Viceversa, la quota vantata da (OMISSIS) (ovvero dalle figlie, in caso di operativita’ della rappresentazione) e da (OMISSIS) risulta essere pari ad Euro 68.750,00, importo questo che e’ invece superiore rispetto a quello che invece otterrebbero per effetto della sentenza gravata (e l’importo della quota sarebbe anche superiore ove si reputasse che accrescimento della quota spettante alle sorelle (OMISSIS) dovesse essere distribuito tra le altre quote non in misura paritaria, bensi’ in misura proporzionale all’entita’ delle quote originarie, posto che in tal caso sarebbe beneficiata in misura maggiore la quota spettante a (OMISSIS)).

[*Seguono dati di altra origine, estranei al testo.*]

Definition WaitForTxs (c : ConsensusConfig) : bool := negb (CreateEmptyBlocks c) || (0 <? CreateEmptyBlocksInterval c).
Definition EmptyBlocksInterval (c : ConsensusConfig) : Z := mul64 (CreateEmptyBlocksInterval c) second.
Definition Propose (c : ConsensusConfig) (round : Z) : Z :=
  mul64 (add64 (TimeoutPropose c) (mul64 (TimeoutProposeDelta c) round)) millisecond.
Definition Prevote (c : ConsensusConfig) (round : Z) : Z :=
  mul64 (add64 (TimeoutPrevote c) (mul64 (TimeoutPrevoteDelta c) round)) millisecond.
Definition Precommit (c : ConsensusConfig) (round : Z) : Z :=
  mul64 (add64 (TimeoutPrecommit c) (mul64 (TimeoutPrecommitDelta c) round)) millisecond.
Definition CommitAt (c : ConsensusConfig) (t : Time) : Time := t + mul64 (TimeoutCommit c) millisecond.

(** ** consensus/types/round_state.go *)

Definition RoundStepNewHeight : Z := 1.
Definition RoundStepNewRound : Z := 2.
Definition RoundStepPropose : Z := 3.
Definition RoundStepPrevote : Z := 4.
Definition RoundStepPrevoteWait : Z := 5.
Definition RoundStepPrecommit : Z := 6.
Definition RoundStepPrecommitWait : Z := 7.
Definition RoundStepCommit : Z := 8.

(** [None] is nil; a part set is an index into the store. *)
Record RoundState := mkRoundState {
  Height : Z;
  Round : Z;
  Step : Z;
  StartTime : Time;
  CommitTime : Time;
  Validators : option ValidatorSet;
  Proposal_ : option Proposal;
  ProposalBlock : option Block.Block;
  ProposalBlockParts : option nat;
  LockedRound : Z;
  LockedBlock : option Block.Block;
  LockedBlockParts : option nat;
  ValidRound : Z;
  ValidBlock : option Block.Block;
  ValidBlockParts : option nat;
  Votes : option HeightVoteSet.HeightVoteSet;
  CommitRound : Z;
  LastCommit : option VoteSet.VoteSet;
  LastValidators : option ValidatorSet }.

Definition zeroRoundState : RoundState :=
  mkRoundState 0 0 0 State.zeroTime State.zeroTime None None None None 0 None None 0 None None None 0 None None.

Definition setRoundStep (r : Z) (s : Z) (rs : RoundState) : RoundState :=
  mkRoundState (Height rs) r s (StartTime rs) (CommitTime rs) (Validators rs) (Proposal_ rs) (ProposalBlock rs)
    (ProposalBlockParts rs) (LockedRound rs) (LockedBlock rs) (LockedBlockParts rs) (ValidRound rs)
    (ValidBlock rs) (ValidBlockParts rs) (Votes rs) (CommitRound rs) (LastCommit rs) (LastValidators rs).

Definition setValidators (v : option ValidatorSet) (rs : RoundState) : RoundState :=
  mkRoundState (Height rs) (Round rs) (Step rs) (StartTime rs) (CommitTime rs) v (Proposal_ rs) (ProposalBlock rs)
    (ProposalBlockParts rs) (LockedRound rs) (LockedBlock rs) (LockedBlockParts rs) (ValidRound rs)
    (ValidBlock rs) (ValidBlockParts rs) (Votes rs) (CommitRound rs) (LastCommit rs) (LastValidators rs).

Definition setProposal (p : option Proposal) (b : option Block.Block) (ps : option nat) (rs : RoundState) : RoundState :=
  mkRoundState (Height rs) (Round rs) (Step rs) (StartTime rs) (CommitTime rs) (Validators rs) p b ps (LockedRound rs)
    (LockedBlock rs) (LockedBlockParts rs) (ValidRound rs) (ValidBlock rs) (ValidBlockParts rs) (Votes rs)
    (CommitRound rs) (LastCommit rs) (LastValidators rs).

Definition setLocked (r : Z) (b : option Block.Block) (ps : option nat) (rs : RoundState) : RoundState :=
  mkRoundState (Height rs) (Round rs) (Step rs) (StartTime rs) (CommitTime rs) (Validators rs) (Proposal_ rs)
    (ProposalBlock rs) (ProposalBlockParts rs) r b ps (ValidRound rs) (ValidBlock rs) (ValidBlockParts rs)
    (Votes rs) (CommitRound rs) (LastCommit rs) (LastValidators rs).

Definition setValid (r : Z) (b : option Block.Block) (ps : option nat) (rs : RoundState) : RoundState :=
  mkRoundState (Height rs) (Round rs) (Step rs) (StartTime rs) (CommitTime rs) (Validators rs) (Proposal_ rs)
    (ProposalBlock rs) (ProposalBlockParts rs) (LockedRound rs) (LockedBlock rs) (LockedBlockParts rs) r b ps
    (Votes rs) (CommitRound rs) (LastCommit rs) (LastValidators rs).

Definition setVotes (v : option HeightVoteSet.HeightVoteSet) (rs : RoundState) : RoundState :=
  mkRoundState (Height rs) (Round rs) (Step rs) (StartTime rs) (CommitTime rs) (Validators rs) (Proposal_ rs)
    (ProposalBlock rs) (ProposalBlockParts rs) (LockedRound rs) (LockedBlock rs) (LockedBlockParts rs)
    (ValidRound rs) (ValidBlock rs) (ValidBlockParts rs) v (CommitRound rs) (LastCommit rs) (LastValidators
    rs).

Definition setCommit (r : Z) (t : Time) (rs : RoundState) : RoundState :=
  mkRoundState (Height rs) (Round rs) (Step rs) (StartTime rs) t (Validators rs) (Proposal_ rs) (ProposalBlock rs)
    (ProposalBlockParts rs) (LockedRound rs) (LockedBlock rs) (LockedBlockParts rs) (ValidRound rs)
    (ValidBlock rs) (ValidBlockParts rs) (Votes rs) r (LastCommit rs) (LastValidators rs).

L’ipotetico accoglimento dei motivi di ricorso denota quindi in maniera comprovata dalle regole matematiche come al vantaggio per alcuni dei ricorrenti corrisponda un evidente svantaggio per un altro dei ricorrenti, palesandosi in tal modo in maniera incontrovertibile una situazione di conflitto di interesse attuale, e non gia’ solo potenziale.
Il ricorso deve quindi essere dichiarato inammissibile.

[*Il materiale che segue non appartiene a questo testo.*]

(* ===== verification/Autofile.v ===== *)
(** * Rotated files: libs/autofile

    A group is a head file, written through a buffer, and the files it was
    rotated into.  A reader goes from file to file.  The disk is a value; the
    directory holds the files of the group only, and writes do not fail. *)

From S2P Require Import Prelude.

Module Autofile.

(** ** The disk and the head *)

(** The files by their index, and the head, which does not exist between a
    rotation and the next write. *)
Record Disk := mkDisk { d_rolled : gmap Z bytes; d_head : option bytes }.

(** [AutoFile]: the file is opened, and created, when it is needed. *)
Definition openHead (d : Disk) : Disk := mkDisk (d_rolled d) (Some (default [] (d_head d))).
Definition af_Write (d : Disk) (b : bytes) : Disk := mkDisk (d_rolled d) (Some (default [] (d_head d) ++ b)).
Definition af_Sync (d : Disk) : Disk := openHead d.
Definition af_Size (d : Disk) : Disk * Z := (openHead d, zlen (default [] (d_head d))).

(** [bufio.Writer] of 40960 bytes. *)
Definition bufSize : Z := 4096 * 10.
Definition buf_Write (buf p : bytes) : bytes * bytes := bufio_Write bufSize buf p.

(** ** The group *)

Record Group := mkGroup { g_disk : Disk; g_headBuf : bytes; headSizeLimit : Z; totalSizeLimit : Z; minIndex : Z; maxIndex : Z }.
Definition defaultHeadSizeLimit : Z := 10 * 1024 * 1024.
Definition defaultTotalSizeLimit : Z := 1 * 1024 * 1024 * 1024.
Definition maxFilesToRemove : Z := 4.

10. Le spese del presente giudizio seguono la soccombenza e si liquidano come da dispositivo, con attribuzione all’avv. (OMISSIS), dichiaratosene anticipatario.

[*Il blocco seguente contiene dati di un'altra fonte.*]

Lemma Read_short g gr n s : (length s < n)%nat -> Autofile.gr_curIndex gr <= Autofile.maxIndex g -> Autofile.remaining g gr = Some s ->
  exists gr', Autofile.Read g gr n = Ret (gr', s, Some Autofile.EOF).
Proof.
  intros Hn Hi Hr. destruct (Autofile.readBytes_spec g gr n s) as (gr' & E & _); [lia|done|done|]. exists gr'. by rewrite E, take_ge, (proj2 (Nat.leb_gt _ _)) by lia.
Qed.

(** At the end, and at the beginning of a record that was not written in full. *)
Definition torn (s : bytes) : Prop := exists x rest, itemOK x /\ rest <> [] /\ encItem x = s ++ rest.
Lemma Decode_torn g gr s : torn s -> Autofile.gr_curIndex gr <= Autofile.maxIndex g -> Autofile.remaining g gr = Some s ->
  exists gr', Decode g gr = Ret (gr', inl (if (length s <? 4)%nat then ErrEOF else ErrRead Autofile.EOF)).
Proof.
  intros (x & rest & Hx & Hne & E) Hi Hr. assert (Hrec : exists crc data, encItem x = record crc data /\ fits data /\ uint32 crc).
  { destruct x as [v|crc data]; cbn in *; eexists _, _; (split; [done|]); [split; [done|apply Checksum_ok]|tauto]. }
  destruct Hrec as (crc & data & Er & Hf & Hu). rewrite Er in E. unfold record in E. unfold Decode. destruct (Nat.ltb_spec (length s) 4) as [Hs|Hs].
  { destruct (Read_short g gr 4 s Hs Hi Hr) as (gr' & ->). by eexists. }
  assert (E1 : exists s1, s = PutUint32 crc ++ s1 /\ PutUint32 (zlen data) ++ data = s1 ++ rest).
  { exists (drop 4 s). pose proof (f_equal (take 4) E) as Et. pose proof (f_equal (drop 4) E) as Ed. rewrite (take_app_le s), (take_app_length' (PutUint32 crc)) in Et by done.
    rewrite (drop_app_le s), (drop_app_length' (PutUint32 crc)) in Ed by done. rewrite Et. by rewrite take_drop. }
  destruct E1 as (s1 & -> & E1). destruct (Read_exact g gr (PutUint32 crc) s1 ltac:(done) Hi Hr) as (g1 & Eg1 & I1 & R1). change (length (PutUint32 crc)) with 4%nat in Eg1. rewrite Eg1. cbn [mbind go_mbind].
  destruct (decide (length s1 < 4)%nat) as [Hs1|Hs1]; [destruct (Read_short g g1 4 s1 Hs1 I1 R1) as (gr' & ->); by eexists|].
  assert (E2 : exists s2, s1 = PutUint32 (zlen data) ++ s2 /\ data = s2 ++ rest).
  { exists (drop 4 s1). pose proof (f_equal (take 4) E1) as Et. pose proof (f_equal (drop 4) E1) as Ed. rewrite (take_app_le s1), (take_app_length' (PutUint32 (zlen data))) in Et by (done || lia).
    rewrite (drop_app_le s1), (drop_app_length' (PutUint32 (zlen data))) in Ed by (done || lia). rewrite Et. by rewrite take_drop. }
  destruct E2 as (s2 & -> & E2). destruct (Read_exact g g1 (PutUint32 (zlen data)) s2 ltac:(done) I1 R1) as (g2 & Eg2 & I2 & R2). change (length (PutUint32 (zlen data))) with 4%nat in Eg2. rewrite Eg2. cbn [mbind go_mbind].
  destruct Hf as [Hf1 Hf2]. rewrite Uint32_Put by (unfold uint32, maxMsgSizeBytes in *; lia). rewrite (proj2 (Z.ltb_ge _ _)) by done.
  destruct (Read_short g g2 (Z.to_nat (zlen data)) s2) as (gr' & ->); [|done|done|by eexists]. unfold zlen. rewrite Nat2Z.id, E2, length_app. destruct rest; [done|cbn; lia].
Qed.
Lemma Decode_end g gr : Autofile.gr_curIndex gr <= Autofile.maxIndex g -> Autofile.remaining g gr = Some [] -> exists gr', Decode g gr = Ret (gr', inl ErrEOF).
Proof. intros Hi Hr. unfold Decode. destruct (Read_short g gr 4 [] ltac:(cbn; lia) Hi Hr) as (gr' & ->). by eexists. Qed.
End Records.

(** ** Searching *)

Section Search.
Context `{WalLaws}.

Definition markerOf (x : item) : option Z := match x with Whole v => match tw_Msg v with WalEndHeight h => Some h | _ => None end | Damaged _ _ => None end.
Definition markers (l : list item) : list Z := omap markerOf l.
Definition lastMarker (a : Z) (l : list item) : Z := default a (last (markers l)).
(** What follows the first marker of [h]. *)
Fixpoint afterMarker (h : Z) (l : list item) : option (list item) :=
  match l with
  | [] => None
  | x :: l => if bool_decide (markerOf x = Some h) then Some l else afterMarker h l
  end.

11. Poiche’ entrambi i ricorsi sono stati proposti successivamente al 30 gennaio 2013 e sono, il primo rigettato, ed il secondo dichiarato inammissibile, sussistono le condizioni per dare atto – ai sensi della L. 24 dicembre 2012, n. 228, articolo 1, comma 17 (Disposizioni per la formazione del bilancio annuale e pluriennale dello Stato – Legge di stabilita’ 2013), che ha aggiunto il testo unico di cui al Decreto del Presidente della Repubblica 30 maggio 2002, n. 115, articolo 13, comma 1 quater – della sussistenza dei presupposti processuali dell’obbligo di versamento, da parte dei ricorrenti, di un ulteriore importo a titolo di contributo unificato pari a quello dovuto per le stesse impugnazioni.

P.Q.M.

Rigetta il ricorso proposto avverso la sentenza non definitiva della Corte d’Appello di Lecce n. 1191 del 7 dicembre 2016;
Dichiara inammissibile il ricorso proposto avverso la sentenza definitiva della Corte d’Appello di Lecce n. 331 del 2 aprile 2019;
Condanna i ricorrenti, in solido tra loro, al rimborso in favore della controricorrente delle spese del presente giudizio che liquida in complessivi Euro 10.200,00 di cui Euro 200,00 per esborsi, oltre spese generali, pari al 15 % sui compensi, ed accessori di legge, con attribuzione all’avv. (OMISSIS), dichiaratosene anticipatario;
Ai sensi del Decreto del Presidente della Repubblica n. 115 del 2002, articolo 13, comma 1 quater, dalla L. n. 228 del 2012, articolo 1, comma 17, dichiara la sussistenza dei presupposti per il versamento da parte dei ricorrenti del contributo unificato per entrambi i ricorsi a norma dell’articolo 1 bis dello stesso articolo 13, se dovuto.

 

In caso di diffusione omettere le generalità e gli altri dati identificativi dei soggetti interessati nei termini indicati.